REQUIRED WORK: Each line in the data holding "first" should be listed.

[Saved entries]
--------

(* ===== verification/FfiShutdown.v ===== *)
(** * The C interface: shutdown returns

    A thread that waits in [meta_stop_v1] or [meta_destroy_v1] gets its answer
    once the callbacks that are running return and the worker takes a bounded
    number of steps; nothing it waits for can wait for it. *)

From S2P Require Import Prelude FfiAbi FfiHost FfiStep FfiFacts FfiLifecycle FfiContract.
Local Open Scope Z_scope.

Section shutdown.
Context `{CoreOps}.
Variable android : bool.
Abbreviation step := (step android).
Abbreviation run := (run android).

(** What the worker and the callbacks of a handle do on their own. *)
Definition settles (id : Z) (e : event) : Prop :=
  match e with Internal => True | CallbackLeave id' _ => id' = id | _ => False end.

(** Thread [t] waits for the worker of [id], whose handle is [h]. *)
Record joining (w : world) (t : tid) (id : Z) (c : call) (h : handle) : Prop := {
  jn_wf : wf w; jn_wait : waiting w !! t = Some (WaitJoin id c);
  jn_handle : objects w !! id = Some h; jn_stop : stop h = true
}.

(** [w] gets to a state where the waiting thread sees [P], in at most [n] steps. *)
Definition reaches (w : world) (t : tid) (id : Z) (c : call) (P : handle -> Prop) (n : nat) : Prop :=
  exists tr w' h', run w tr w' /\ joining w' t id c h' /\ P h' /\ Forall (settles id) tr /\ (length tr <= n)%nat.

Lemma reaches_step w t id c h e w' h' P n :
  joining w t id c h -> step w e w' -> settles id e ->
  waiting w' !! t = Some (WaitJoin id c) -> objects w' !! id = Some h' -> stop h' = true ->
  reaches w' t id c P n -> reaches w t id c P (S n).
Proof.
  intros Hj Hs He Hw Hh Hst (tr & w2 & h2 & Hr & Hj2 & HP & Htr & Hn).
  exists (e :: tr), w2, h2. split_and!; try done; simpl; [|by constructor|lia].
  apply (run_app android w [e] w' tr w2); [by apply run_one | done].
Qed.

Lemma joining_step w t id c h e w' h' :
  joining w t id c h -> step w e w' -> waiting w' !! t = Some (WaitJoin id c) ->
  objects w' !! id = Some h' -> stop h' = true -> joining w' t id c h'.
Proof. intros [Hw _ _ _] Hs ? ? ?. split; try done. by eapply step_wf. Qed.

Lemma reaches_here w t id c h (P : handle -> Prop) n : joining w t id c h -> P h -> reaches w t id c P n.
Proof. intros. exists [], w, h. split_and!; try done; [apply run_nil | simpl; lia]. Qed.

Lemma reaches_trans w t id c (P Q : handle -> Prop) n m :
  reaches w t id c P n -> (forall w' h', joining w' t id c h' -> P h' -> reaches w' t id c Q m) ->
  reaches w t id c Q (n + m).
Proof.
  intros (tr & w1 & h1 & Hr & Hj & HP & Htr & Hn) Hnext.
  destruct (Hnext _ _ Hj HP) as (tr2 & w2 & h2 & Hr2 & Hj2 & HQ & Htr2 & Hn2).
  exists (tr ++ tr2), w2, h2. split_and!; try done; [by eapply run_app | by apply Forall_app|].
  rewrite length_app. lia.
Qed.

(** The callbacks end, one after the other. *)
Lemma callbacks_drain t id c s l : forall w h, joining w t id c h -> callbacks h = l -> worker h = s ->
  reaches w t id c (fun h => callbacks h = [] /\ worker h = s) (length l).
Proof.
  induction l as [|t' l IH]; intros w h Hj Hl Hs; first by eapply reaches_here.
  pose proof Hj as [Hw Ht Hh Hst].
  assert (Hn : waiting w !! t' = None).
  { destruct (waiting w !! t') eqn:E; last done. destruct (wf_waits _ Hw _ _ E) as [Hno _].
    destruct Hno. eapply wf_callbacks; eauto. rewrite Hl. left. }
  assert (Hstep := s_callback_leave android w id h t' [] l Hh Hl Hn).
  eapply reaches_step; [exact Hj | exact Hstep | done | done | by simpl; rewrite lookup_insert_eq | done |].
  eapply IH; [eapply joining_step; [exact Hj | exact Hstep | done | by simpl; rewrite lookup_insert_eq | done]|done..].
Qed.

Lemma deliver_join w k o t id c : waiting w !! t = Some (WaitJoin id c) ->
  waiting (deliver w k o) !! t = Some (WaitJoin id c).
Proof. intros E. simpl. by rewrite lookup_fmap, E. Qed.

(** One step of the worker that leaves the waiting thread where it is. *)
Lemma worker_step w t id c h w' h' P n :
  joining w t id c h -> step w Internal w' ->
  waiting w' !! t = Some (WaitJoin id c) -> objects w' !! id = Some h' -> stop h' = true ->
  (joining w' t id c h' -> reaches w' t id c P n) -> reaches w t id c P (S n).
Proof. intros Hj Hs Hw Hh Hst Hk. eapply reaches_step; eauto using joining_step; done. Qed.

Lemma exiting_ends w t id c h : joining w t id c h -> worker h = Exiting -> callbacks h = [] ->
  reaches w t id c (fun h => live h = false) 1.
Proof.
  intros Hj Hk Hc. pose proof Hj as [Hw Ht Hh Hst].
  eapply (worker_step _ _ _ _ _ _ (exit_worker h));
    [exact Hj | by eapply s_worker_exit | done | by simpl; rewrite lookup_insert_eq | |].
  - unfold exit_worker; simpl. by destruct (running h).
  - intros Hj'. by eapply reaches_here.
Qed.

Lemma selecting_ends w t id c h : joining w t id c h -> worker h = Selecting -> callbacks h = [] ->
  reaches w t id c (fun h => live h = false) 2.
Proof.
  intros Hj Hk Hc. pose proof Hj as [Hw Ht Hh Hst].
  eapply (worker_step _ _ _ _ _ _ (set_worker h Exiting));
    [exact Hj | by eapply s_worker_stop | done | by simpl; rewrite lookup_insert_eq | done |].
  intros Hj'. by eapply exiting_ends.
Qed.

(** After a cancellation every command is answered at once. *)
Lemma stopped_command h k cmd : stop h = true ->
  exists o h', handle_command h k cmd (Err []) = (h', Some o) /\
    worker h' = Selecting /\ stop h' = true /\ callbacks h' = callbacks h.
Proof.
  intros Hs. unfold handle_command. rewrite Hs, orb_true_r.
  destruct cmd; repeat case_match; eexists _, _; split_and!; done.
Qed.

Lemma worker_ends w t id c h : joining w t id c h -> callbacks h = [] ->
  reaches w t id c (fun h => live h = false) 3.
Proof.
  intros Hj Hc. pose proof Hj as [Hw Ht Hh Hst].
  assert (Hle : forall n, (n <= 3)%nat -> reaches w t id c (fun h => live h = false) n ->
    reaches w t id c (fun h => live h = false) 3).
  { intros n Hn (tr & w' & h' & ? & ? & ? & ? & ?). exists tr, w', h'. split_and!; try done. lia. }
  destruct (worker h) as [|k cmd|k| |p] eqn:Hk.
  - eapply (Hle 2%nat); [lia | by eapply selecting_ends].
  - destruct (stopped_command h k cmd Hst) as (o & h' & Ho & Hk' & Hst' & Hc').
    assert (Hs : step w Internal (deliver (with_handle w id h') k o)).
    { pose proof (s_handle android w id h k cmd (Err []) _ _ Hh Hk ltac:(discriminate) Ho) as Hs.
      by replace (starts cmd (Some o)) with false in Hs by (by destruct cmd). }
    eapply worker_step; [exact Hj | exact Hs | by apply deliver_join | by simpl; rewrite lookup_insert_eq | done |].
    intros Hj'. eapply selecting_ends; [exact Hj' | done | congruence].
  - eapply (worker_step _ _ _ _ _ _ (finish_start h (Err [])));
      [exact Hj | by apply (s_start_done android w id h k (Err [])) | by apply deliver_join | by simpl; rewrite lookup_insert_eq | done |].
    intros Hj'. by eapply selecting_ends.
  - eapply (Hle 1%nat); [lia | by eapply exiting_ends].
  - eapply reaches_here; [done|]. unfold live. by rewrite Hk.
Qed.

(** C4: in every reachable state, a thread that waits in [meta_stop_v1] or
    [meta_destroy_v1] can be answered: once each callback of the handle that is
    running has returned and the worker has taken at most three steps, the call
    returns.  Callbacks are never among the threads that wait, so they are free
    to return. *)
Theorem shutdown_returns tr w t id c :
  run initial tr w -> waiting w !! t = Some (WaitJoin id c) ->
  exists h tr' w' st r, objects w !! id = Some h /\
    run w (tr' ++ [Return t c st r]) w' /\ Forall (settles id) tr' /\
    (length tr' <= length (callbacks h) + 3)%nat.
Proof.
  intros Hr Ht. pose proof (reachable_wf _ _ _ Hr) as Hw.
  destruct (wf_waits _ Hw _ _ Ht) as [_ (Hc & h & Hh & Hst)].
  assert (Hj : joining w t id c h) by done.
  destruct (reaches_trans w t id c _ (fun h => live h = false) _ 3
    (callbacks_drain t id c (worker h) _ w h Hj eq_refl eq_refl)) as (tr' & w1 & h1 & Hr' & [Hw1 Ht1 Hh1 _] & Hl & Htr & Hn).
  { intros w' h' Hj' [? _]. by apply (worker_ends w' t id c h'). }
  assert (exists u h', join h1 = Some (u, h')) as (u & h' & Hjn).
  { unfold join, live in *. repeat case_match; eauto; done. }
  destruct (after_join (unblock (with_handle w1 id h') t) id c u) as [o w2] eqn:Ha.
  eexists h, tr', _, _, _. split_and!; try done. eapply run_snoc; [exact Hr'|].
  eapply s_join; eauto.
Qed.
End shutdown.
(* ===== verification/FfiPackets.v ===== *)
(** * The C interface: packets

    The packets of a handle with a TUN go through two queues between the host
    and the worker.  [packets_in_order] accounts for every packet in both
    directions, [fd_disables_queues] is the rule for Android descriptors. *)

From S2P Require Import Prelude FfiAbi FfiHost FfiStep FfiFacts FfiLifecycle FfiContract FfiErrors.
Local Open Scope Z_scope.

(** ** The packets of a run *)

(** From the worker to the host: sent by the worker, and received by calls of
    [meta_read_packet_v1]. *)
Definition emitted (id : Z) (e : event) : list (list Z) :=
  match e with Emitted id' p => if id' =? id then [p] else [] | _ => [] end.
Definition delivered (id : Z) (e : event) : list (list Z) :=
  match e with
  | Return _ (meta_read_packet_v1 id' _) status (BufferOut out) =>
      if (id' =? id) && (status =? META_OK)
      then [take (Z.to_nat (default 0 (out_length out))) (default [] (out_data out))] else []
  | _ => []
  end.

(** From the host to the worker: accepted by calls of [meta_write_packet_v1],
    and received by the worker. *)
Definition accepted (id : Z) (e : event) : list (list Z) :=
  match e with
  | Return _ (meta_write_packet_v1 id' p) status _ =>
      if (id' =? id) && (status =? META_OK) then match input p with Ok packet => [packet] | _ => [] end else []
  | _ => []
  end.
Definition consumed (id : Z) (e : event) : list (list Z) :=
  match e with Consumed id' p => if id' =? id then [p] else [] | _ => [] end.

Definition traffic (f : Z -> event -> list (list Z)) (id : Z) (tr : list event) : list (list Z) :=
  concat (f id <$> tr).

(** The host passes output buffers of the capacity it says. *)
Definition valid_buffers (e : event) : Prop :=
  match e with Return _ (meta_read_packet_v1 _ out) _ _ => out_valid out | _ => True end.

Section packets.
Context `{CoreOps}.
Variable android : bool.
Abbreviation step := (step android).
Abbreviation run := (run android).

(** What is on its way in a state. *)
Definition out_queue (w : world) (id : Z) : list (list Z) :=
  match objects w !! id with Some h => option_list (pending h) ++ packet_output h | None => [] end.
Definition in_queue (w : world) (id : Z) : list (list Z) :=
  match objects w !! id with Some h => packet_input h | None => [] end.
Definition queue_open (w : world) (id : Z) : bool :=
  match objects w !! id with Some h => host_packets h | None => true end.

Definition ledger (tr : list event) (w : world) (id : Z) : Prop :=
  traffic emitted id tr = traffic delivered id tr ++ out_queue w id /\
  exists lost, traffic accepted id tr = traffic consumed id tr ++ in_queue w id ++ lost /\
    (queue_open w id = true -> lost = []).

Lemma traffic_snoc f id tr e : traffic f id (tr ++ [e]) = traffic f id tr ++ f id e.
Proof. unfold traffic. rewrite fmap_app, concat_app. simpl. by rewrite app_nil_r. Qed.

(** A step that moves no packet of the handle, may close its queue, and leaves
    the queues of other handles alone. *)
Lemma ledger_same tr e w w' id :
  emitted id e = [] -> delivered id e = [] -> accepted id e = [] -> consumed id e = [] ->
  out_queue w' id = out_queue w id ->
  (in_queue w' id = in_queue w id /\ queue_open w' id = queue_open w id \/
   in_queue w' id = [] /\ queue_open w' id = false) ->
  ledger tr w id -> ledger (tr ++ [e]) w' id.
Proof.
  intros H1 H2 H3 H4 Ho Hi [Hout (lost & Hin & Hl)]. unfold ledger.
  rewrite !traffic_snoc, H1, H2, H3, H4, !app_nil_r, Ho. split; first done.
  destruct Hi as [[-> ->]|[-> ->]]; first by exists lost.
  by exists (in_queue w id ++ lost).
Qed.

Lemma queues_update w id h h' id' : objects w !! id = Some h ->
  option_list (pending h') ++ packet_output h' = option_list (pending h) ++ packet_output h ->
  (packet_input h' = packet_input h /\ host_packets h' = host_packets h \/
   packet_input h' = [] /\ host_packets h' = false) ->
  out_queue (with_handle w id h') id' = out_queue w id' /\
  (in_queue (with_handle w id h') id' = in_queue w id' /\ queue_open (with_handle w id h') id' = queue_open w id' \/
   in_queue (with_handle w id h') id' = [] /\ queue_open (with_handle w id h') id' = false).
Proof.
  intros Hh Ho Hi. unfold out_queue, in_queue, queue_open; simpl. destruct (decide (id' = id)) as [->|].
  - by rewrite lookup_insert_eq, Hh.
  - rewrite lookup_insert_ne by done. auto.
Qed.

--------

OUTPUT BELOW:
  induction l as [|t' l IH]; intros w h Hj Hl Hs; first by eapply reaches_here.
  rewrite !traffic_snoc, H1, H2, H3, H4, !app_nil_r, Ho. split; first done.
  destruct Hi as [[-> ->]|[-> ->]]; first by exists lost.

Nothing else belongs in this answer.